▼

(* ===== verification/Sessions.v ===== *)
(** Worker processes share one database: the transactions of [app/storage/postgres.py] that
    lock rows, interleaved.  [Postgres] runs a method as one step on the table; here a method
    is two, the locking read and the commit, and other sessions run in between.  A locked row
    is skipped ([skip_locked]) or waited for ([with_for_update]).  Calls of all methods of
    [Postgres], in any sequence and whatever becomes of their round trips, are runs of these
    sessions. *)
From S2P Require Export Postgres.

(** ** Transactions *)

Inductive Operation :=
| Claim
| Recover (cutoff : datetime)
| SetRunning (id : UUID)
| SetSucceeded (id : UUID) (v : EvaluationResult)
| SetFailed (id : UUID) (message : pystr).

(** An open transaction: the rows its session has read and locked. *)
Record Transaction := mkTransaction { operation : Operation; read_rows : list EvaluationJobRow }.

(** Sessions are numbered; one that is absent is idle. *)
Record Database := mkDatabase {
  rows : gmap UUID EvaluationJobRow;
  sessions : gmap nat Transaction;
}.

Definition locks (t : Transaction) : gset UUID := list_to_set (row_job_id <$> read_rows t).
Definition held_rows (db : Database) : gset UUID := ⋃ (locks <$> (map_to_list (sessions db)).*2).

(** The database as one session sees it, the rows of the others locked. *)
Definition as_repository (db : Database) : PostgresJobRepository :=
  mkPg (rows db) (held_rows db) (λ _, Fine).

(** The rows a locking read may return.  A claim reads at most one row; which of those it may
    take is left open, for the order is that of a snapshot older than the lock.  Reading by
    primary key waits until the row is free. *)
Definition current (db : Database) (r : EvaluationJobRow) : Prop := rows db !! row_job_id r = Some r.

Definition row_queued (r : EvaluationJobRow) : Prop :=
  row_status r = status_value QUEUED ∧ (row_attempt_count r < row_max_attempts r)%Z.

Definition reads (db : Database) (op : Operation) (rs : list EvaluationJobRow) : Prop :=
  match op with
  | Claim => rs = [] ∨ ∃ r, rs = [r] ∧ current db r ∧ row_queued r ∧ row_job_id r ∉ held_rows db
  | Recover cutoff =>
      NoDup (row_job_id <$> rs)
      ∧ ∀ r, r ∈ rs → current db r ∧ Postgres.row_stale (held_rows db) cutoff r
  | SetRunning id | SetSucceeded id _ | SetFailed id _ =>
      id ∉ held_rows db ∧ rs = option_list (rows db !! id)
  end.

(** [_validate_transition]. *)
Definition validated (from : list JobStatus) (r r' : EvaluationJobRow) : res EvaluationJobRow :=
  current ← JobStatus_of (row_status r);
  if decide (current ∈ from) then Ok r' else Raise InvalidStateTransition.

(** What the session assigns to a row before it commits at time [t]. *)
Definition assign (op : Operation) (t : datetime) (r : EvaluationJobRow) : res EvaluationJobRow :=
  match op with
  | Claim =>
      Ok (set_row_updated_at t (set_row_claimed_at (Some t)
           (set_row_attempt_count (row_attempt_count r + 1) (set_row_status (status_value RUNNING) r))))
  | Recover _ => Ok (Postgres.recover_row t r)
  | SetRunning _ =>
      validated [QUEUED] r (set_row_updated_at t (set_row_status (status_value RUNNING) r))
  | SetSucceeded _ v =>
      validated [RUNNING] r
        (set_row_updated_at t (set_row_claimed_at None
           (set_row_result_payload (Some (dump_result v)) (set_row_status (status_value SUCCEEDED) r))))
  | SetFailed _ message =>
      validated [QUEUED; RUNNING] r
        (set_row_updated_at t (set_row_claimed_at None
           (set_row_error_message (Some message) (set_row_status (status_value FAILED) r))))
  end.

Definition assign_all (op : Operation) (t : datetime) (rs : list EvaluationJobRow)
    : res (list EvaluationJobRow) :=
  match op, rs with
  | (SetRunning _ | SetSucceeded _ _ | SetFailed _ _), [] => Raise NotFound
  | _, _ => mapM (assign op t) rs
  end.

Definition write_rows (rs : list EvaluationJobRow) (t : gmap UUID EvaluationJobRow)
    : gmap UUID EvaluationJobRow :=
  foldr (λ r, <[row_job_id r := r]>) t rs.

(** ** Steps of the database *)

Inductive event :=
| Created (j : EvaluationJob)
| Began (n : nat) (op : Operation) (rs : list EvaluationJobRow)
| Committed (n : nat) (op : Operation) (rs : list EvaluationJobRow)
| RolledBack (n : nat).

(** The models validated what the operation stores. *)
Definition operation_ok (op : Operation) : Prop :=
  match op with SetSucceeded _ v => valid_result v = true | _ => True end.

(** A session is rolled back when its method raises, its connection is lost or its process
    dies.  One that read no row and returns ends with the commit of nothing. *)
Inductive step : Database → event → Database → Prop :=
| step_create db id request t t' :
    let j := new_job id request t t' in
    valid_request request = true → rows db !! id = None → row_fits (_to_row j) = true →
    step db (Created j) (mkDatabase (<[job_id j := _to_row j]> (rows db)) (sessions db))
| step_begin db n op rs :
    sessions db !! n = None → operation_ok op → reads db op rs →
    step db (Began n op rs) (mkDatabase (rows db) (<[n := mkTransaction op rs]> (sessions db)))
| step_commit db n op rs t rs' :
    sessions db !! n = Some (mkTransaction op rs) →
    assign_all op t rs = Ok rs' → Forall (λ r, row_fits r = true) rs' →
    step db (Committed n op rs)
      (mkDatabase (write_rows rs' (rows db)) (delete n (sessions db)))
| step_rollback db n tx :
    sessions db !! n = Some tx →
    step db (RolledBack n) (mkDatabase (rows db) (delete n (sessions db))).

Inductive run : Database → list event → Database → Prop :=
| run_nil db : run db [] db
| run_cons db1 e db2 es db3 : step db1 e db2 → run db2 es db3 → run db1 (e :: es) db3.

Lemma run_app db es1 es2 db' :
  run db (es1 ++ es2) db' ↔ ∃ db1, run db es1 db1 ∧ run db1 es2 db'.
Proof.
  split.
  - revert db. induction es1 as [|e es1 IH]; intros db H; [by exists db; split; [constructor|]|].
    inversion H as [|? ? db2 ? ? Hs Hr]; subst. destruct (IH _ Hr) as (db1 & ? & ?).
    exists db1. split; [by econstructor|done].
  - intros (db1 & H1 & H2). induction H1; [done|]. econstructor; eauto.
Qed.

(** ** The invariant *)

Notation view_of db := (pg_view (as_repository db)).

(** The condition of the locking read still holds of a row it has locked. *)
Definition read_condition (op : Operation) (r : EvaluationJobRow) : Prop :=
  match op with
  | Claim => row_queued r
  | Recover cutoff => Postgres.row_stale ∅ cutoff r
  | SetRunning _ | SetSucceeded _ _ | SetFailed _ _ => True
  end.

(** The rows are jobs; what a session has read is still what the table holds, and no two
    sessions hold a row. *)
Record db_inv (db : Database) : Prop := {
  inv_rows : pg_inv (as_repository db);
  inv_read n tx :
    sessions db !! n = Some tx →
    NoDup (row_job_id <$> read_rows tx)
    ∧ operation_ok (operation tx)
    ∧ ∀ r, r ∈ read_rows tx → current db r ∧ read_condition (operation tx) r;
  inv_exclusive n tx n' tx' :
    sessions db !! n = Some tx → sessions db !! n' = Some tx' → n ≠ n' → locks tx ## locks tx';
}.

Lemma elem_of_locks tx id : id ∈ locks tx ↔ ∃ r, r ∈ read_rows tx ∧ row_job_id r = id.
Proof.
  unfold locks. rewrite elem_of_list_to_set, list_elem_of_fmap. naive_solver.
Qed.

Lemma elem_of_held db id :
  id ∈ held_rows db ↔ ∃ n tx, sessions db !! n = Some tx ∧ id ∈ locks tx.
Proof.
  unfold held_rows. rewrite elem_of_union_list. setoid_rewrite list_elem_of_fmap.
  setoid_rewrite list_elem_of_fmap. setoid_rewrite elem_of_map_to_list'. split.
  - intros (X & (tx & -> & ([n tx'] & -> & ?)) & ?). eauto.
  - intros (n & tx & ? & ?). exists (locks tx). split; [|done]. exists tx. split; [done|].
    by exists (n, tx).
Qed.

Lemma lookup_write_rows rs t id :
  id ∉ (row_job_id <$> rs) → write_rows rs t !! id = t !! id.
Proof.
  induction rs as [|r rs IH]; [done|]. csimpl. intros Hid. apply not_elem_of_cons in Hid as [? ?].
  rewrite lookup_insert_ne by done. auto.
Qed.

(** A row of the table is the row of a stored job. *)
Lemma current_job db r :
  pg_inv (as_repository db) → current db r →
  ∃ j, view_of db !! job_id j = Some j ∧ r = _to_row j ∧ job_ok j.
Proof.
  intros Hs Hr. unfold current in Hr. change (rows db) with (table (as_repository db)) in Hr.
  rewrite (table_lookup _ _ Hs) in Hr. apply fmap_Some in Hr as (j & Hj & ->).
  destruct (job_ok_of _ _ Hs _ _ Hj) as [? Hok]. by exists j.
Qed.

(** Rows that take a step of their life. *)
Definition row_step (r r' : EvaluationJobRow) : Prop :=
  ∃ j j', r = _to_row j ∧ r' = _to_row j' ∧ job_ok j ∧ lstep j j'.

Lemma row_step_id r r' : row_step r r' → row_job_id r' = row_job_id r.
Proof. intros (j & j' & -> & -> & _ & H). simpl. by destruct (lstep_identity _ _ H) as (? & _). Qed.

Lemma row_step_ids rs rs' :
  Forall2 row_step rs rs' → row_job_id <$> rs' = row_job_id <$> rs.
Proof. induction 1 as [|r r' rs rs' H _ IH]; csimpl; [done|]. by rewrite IH, (row_step_id r r'). Qed.

Lemma validated_Ok from r r' r'' :
  validated from r r' = Ok r'' ↔ r'' = r' ∧ ∃ st, JobStatus_of (row_status r) = Ok st ∧ st ∈ from.
Proof.
  unfold validated. rewrite res_bind_Ok. split.
  - intros (st & ? & H). case_decide; simplify_eq. eauto.
  - intros (-> & st & ? & ?). exists st. by rewrite decide_True.
Qed.

(** What an operation assigns to the row of a job is a step of its life. *)
Lemma assign_step op t j r' :
  job_ok j → operation_ok op → read_condition op (_to_row j) → assign op t (_to_row j) = Ok r' →
  row_step (_to_row j) r'.
Proof.
  intros Hok Hop Hread H. exists j. unfold assign in H.
  destruct op as [|cutoff|id|id v|id m]; rewrite ?validated_Ok in H; simpl in H, Hread.
  - exists (claim_job t t j). simplify_eq. split_and!; [done..|]. apply l_claim, claimable_spec.
    unfold row_queued in Hread. by rewrite row_status_is in Hread.
  - exists (recover_job t j). rewrite recover_row_job in H. simplify_eq. split_and!; [done..|].
    apply (l_recover _ cutoff), stale_spec. destruct Hread as [[Hst Hc] _].
    rewrite row_status_is in Hst. simpl in Hc. destruct (claimed_at j); naive_solver.
  - destruct H as (-> & st & Hst & ->%list_elem_of_singleton). rewrite JobStatus_of_value in Hst.
    exists (move_job RUNNING t j). simplify_eq. split_and!; [done..|]. by apply l_start.
  - destruct H as (-> & st & Hst & ->%list_elem_of_singleton). rewrite JobStatus_of_value in Hst.
    exists (succeed_job v None t j). simplify_eq. split_and!; [done..|].
    apply l_succeed; [done|done|by right].
  - destruct H as (-> & st & Hst & Hin). rewrite JobStatus_of_value in Hst.
    exists (fail_job m None t j). simplify_eq. split_and!; [done..|].
    apply l_fail; [set_solver|by right].
Qed.

Lemma assign_all_each op t rs rs' :
  assign_all op t rs = Ok rs' → Forall2 (λ r r', assign op t r = Ok r') rs rs'.
Proof.
  intros H. assert (mapM (assign op t) rs = Ok rs') as Hm by (destruct op, rs; done). clear H.
  revert rs' Hm. induction rs as [|r rs IH]; intros rs' Hm; simpl in Hm.
  { unfold mret, res_ret in Hm. simplify_eq. constructor. }
  apply res_bind_Ok in Hm as (r' & Hr' & Hm). apply res_bind_Ok in Hm as (rs2 & Hrs2 & Hm).
  unfold mret, res_ret in Hm. simplify_eq. constructor; [done|by apply IH].
Qed.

▲

DIRECTIONS FOR THIS TASK:
Among the records above, repeat exactly the line with "(mkDatabase (write_rows rs'", the line with "Notation view_of db", and every line in between, and only those.

RESULT FOR THIS TASK:
      (mkDatabase (write_rows rs' (rows db)) (delete n (sessions db)))
| step_rollback db n tx :
    sessions db !! n = Some tx →
    step db (RolledBack n) (mkDatabase (rows db) (delete n (sessions db))).

Inductive run : Database → list event → Database → Prop :=
| run_nil db : run db [] db
| run_cons db1 e db2 es db3 : step db1 e db2 → run db2 es db3 → run db1 (e :: es) db3.

Lemma run_app db es1 es2 db' :
  run db (es1 ++ es2) db' ↔ ∃ db1, run db es1 db1 ∧ run db1 es2 db'.
Proof.
  split.
  - revert db. induction es1 as [|e es1 IH]; intros db H; [by exists db; split; [constructor|]|].
    inversion H as [|? ? db2 ? ? Hs Hr]; subst. destruct (IH _ Hr) as (db1 & ? & ?).
    exists db1. split; [by econstructor|done].
  - intros (db1 & H1 & H2). induction H1; [done|]. econstructor; eauto.
Qed.

(** ** The invariant *)

Notation view_of db := (pg_view (as_repository db)).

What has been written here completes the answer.